----- INFORMATION

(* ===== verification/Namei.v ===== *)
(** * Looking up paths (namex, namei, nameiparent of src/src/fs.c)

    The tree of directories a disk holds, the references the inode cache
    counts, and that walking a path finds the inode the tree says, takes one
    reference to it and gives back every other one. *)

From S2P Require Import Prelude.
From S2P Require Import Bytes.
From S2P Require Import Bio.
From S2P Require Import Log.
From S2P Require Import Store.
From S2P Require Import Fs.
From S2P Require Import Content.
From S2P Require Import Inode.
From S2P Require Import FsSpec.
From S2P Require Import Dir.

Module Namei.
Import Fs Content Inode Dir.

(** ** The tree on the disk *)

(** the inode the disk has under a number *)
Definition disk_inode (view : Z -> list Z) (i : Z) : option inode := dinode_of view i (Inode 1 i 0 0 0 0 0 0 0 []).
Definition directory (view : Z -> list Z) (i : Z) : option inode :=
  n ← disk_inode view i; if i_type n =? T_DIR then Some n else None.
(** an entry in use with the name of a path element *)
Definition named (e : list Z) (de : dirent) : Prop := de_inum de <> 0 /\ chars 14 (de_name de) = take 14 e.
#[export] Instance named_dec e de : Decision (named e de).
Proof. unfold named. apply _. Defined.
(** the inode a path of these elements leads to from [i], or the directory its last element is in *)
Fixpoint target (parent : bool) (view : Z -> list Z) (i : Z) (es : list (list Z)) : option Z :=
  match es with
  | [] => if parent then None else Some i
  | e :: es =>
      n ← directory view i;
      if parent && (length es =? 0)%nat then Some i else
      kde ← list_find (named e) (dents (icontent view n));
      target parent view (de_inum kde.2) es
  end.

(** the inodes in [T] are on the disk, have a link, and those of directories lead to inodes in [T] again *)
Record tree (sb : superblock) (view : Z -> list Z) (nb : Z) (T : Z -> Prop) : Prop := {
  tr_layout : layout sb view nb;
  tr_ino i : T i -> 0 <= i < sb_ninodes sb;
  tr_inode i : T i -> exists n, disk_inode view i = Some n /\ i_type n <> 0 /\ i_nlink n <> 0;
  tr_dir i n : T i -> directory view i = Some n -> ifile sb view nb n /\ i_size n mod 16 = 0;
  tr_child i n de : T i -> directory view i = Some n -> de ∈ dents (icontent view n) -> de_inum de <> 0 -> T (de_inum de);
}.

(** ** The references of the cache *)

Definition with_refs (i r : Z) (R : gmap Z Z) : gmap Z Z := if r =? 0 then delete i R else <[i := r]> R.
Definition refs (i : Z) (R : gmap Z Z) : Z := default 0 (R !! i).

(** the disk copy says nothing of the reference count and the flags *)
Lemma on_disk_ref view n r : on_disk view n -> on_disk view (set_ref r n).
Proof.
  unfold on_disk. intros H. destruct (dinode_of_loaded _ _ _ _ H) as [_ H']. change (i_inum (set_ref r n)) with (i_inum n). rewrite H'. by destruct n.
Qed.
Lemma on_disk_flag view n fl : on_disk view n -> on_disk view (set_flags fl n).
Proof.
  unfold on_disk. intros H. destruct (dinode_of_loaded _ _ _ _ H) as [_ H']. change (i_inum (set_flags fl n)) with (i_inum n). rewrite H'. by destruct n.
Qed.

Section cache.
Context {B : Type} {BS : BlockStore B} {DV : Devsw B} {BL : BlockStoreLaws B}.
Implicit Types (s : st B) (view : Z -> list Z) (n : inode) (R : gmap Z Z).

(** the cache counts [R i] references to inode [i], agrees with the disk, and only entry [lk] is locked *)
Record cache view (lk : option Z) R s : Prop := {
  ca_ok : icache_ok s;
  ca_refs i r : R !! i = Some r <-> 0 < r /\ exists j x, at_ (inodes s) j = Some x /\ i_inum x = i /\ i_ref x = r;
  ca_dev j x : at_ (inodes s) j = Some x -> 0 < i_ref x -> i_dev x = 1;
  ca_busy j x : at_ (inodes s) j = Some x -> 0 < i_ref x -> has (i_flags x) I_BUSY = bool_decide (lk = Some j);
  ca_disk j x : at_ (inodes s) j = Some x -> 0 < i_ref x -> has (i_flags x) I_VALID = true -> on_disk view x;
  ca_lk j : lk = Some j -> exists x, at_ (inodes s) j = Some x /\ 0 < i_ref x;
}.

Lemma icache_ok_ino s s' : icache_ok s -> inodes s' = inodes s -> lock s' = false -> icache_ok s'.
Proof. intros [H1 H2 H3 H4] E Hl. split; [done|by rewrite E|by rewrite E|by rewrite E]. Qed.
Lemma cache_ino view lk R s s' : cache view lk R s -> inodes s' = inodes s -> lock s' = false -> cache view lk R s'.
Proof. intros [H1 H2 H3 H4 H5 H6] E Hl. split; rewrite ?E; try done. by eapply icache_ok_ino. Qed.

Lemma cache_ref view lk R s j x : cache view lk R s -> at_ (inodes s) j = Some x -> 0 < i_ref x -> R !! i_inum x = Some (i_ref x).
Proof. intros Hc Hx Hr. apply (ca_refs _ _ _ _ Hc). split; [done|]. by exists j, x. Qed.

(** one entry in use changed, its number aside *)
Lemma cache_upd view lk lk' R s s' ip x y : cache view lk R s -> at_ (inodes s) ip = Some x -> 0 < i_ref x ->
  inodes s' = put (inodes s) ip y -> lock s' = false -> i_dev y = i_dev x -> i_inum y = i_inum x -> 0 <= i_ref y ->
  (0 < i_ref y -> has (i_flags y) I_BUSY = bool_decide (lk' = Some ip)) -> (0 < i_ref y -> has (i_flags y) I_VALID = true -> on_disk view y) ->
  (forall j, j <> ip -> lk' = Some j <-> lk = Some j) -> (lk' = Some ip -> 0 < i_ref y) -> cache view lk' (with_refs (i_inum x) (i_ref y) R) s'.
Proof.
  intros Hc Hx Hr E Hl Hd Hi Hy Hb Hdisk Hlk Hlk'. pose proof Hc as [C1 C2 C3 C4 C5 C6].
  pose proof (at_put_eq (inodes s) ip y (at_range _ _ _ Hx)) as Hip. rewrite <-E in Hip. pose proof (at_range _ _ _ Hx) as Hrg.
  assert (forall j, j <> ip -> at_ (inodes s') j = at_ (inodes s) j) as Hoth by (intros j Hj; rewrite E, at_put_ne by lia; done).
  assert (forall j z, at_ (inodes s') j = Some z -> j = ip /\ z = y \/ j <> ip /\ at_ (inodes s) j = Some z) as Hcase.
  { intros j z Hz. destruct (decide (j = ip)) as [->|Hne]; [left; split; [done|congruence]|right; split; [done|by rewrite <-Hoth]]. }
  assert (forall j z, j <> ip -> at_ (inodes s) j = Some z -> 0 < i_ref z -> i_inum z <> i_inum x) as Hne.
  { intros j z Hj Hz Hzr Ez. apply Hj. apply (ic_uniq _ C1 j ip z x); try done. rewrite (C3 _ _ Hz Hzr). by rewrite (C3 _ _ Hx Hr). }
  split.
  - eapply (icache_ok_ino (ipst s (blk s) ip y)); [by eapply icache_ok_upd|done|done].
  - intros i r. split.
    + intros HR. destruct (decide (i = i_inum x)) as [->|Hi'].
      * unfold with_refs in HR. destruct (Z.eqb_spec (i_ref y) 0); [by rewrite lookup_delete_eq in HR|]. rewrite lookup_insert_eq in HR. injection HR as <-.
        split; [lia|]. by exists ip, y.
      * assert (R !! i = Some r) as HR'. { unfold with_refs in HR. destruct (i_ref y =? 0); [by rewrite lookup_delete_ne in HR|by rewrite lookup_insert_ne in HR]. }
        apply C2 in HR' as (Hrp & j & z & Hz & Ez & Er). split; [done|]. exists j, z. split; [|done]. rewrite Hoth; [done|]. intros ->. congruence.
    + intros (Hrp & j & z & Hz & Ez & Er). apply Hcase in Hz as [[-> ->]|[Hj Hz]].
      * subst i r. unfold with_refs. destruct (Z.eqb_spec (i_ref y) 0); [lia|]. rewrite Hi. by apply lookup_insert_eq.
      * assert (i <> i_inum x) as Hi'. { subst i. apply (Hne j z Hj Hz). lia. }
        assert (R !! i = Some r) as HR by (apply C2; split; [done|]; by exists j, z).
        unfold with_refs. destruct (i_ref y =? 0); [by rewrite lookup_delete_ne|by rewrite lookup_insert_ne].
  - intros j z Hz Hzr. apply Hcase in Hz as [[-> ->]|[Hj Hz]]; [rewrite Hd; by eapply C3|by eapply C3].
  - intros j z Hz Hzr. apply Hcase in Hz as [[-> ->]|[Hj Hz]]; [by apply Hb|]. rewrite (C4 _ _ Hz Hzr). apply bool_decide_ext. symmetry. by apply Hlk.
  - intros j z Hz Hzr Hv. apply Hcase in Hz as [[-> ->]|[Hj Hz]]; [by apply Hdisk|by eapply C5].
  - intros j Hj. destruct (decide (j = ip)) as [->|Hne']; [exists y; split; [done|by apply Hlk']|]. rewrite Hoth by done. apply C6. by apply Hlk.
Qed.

----------

* **WHAT TO PRODUCE**: Give the exact lines, and only those, from the line containing "From S2P Require Import Prelude." through the line containing "(** the inode the disk has under a number *)" in the entries above.

* **RESPONSE AREA**:
From S2P Require Import Prelude.
From S2P Require Import Bytes.
From S2P Require Import Bio.
From S2P Require Import Log.
From S2P Require Import Store.
From S2P Require Import Fs.
From S2P Require Import Content.
From S2P Require Import Inode.
From S2P Require Import FsSpec.
From S2P Require Import Dir.

Module Namei.
Import Fs Content Inode Dir.

(** ** The tree on the disk *)

(** the inode the disk has under a number *)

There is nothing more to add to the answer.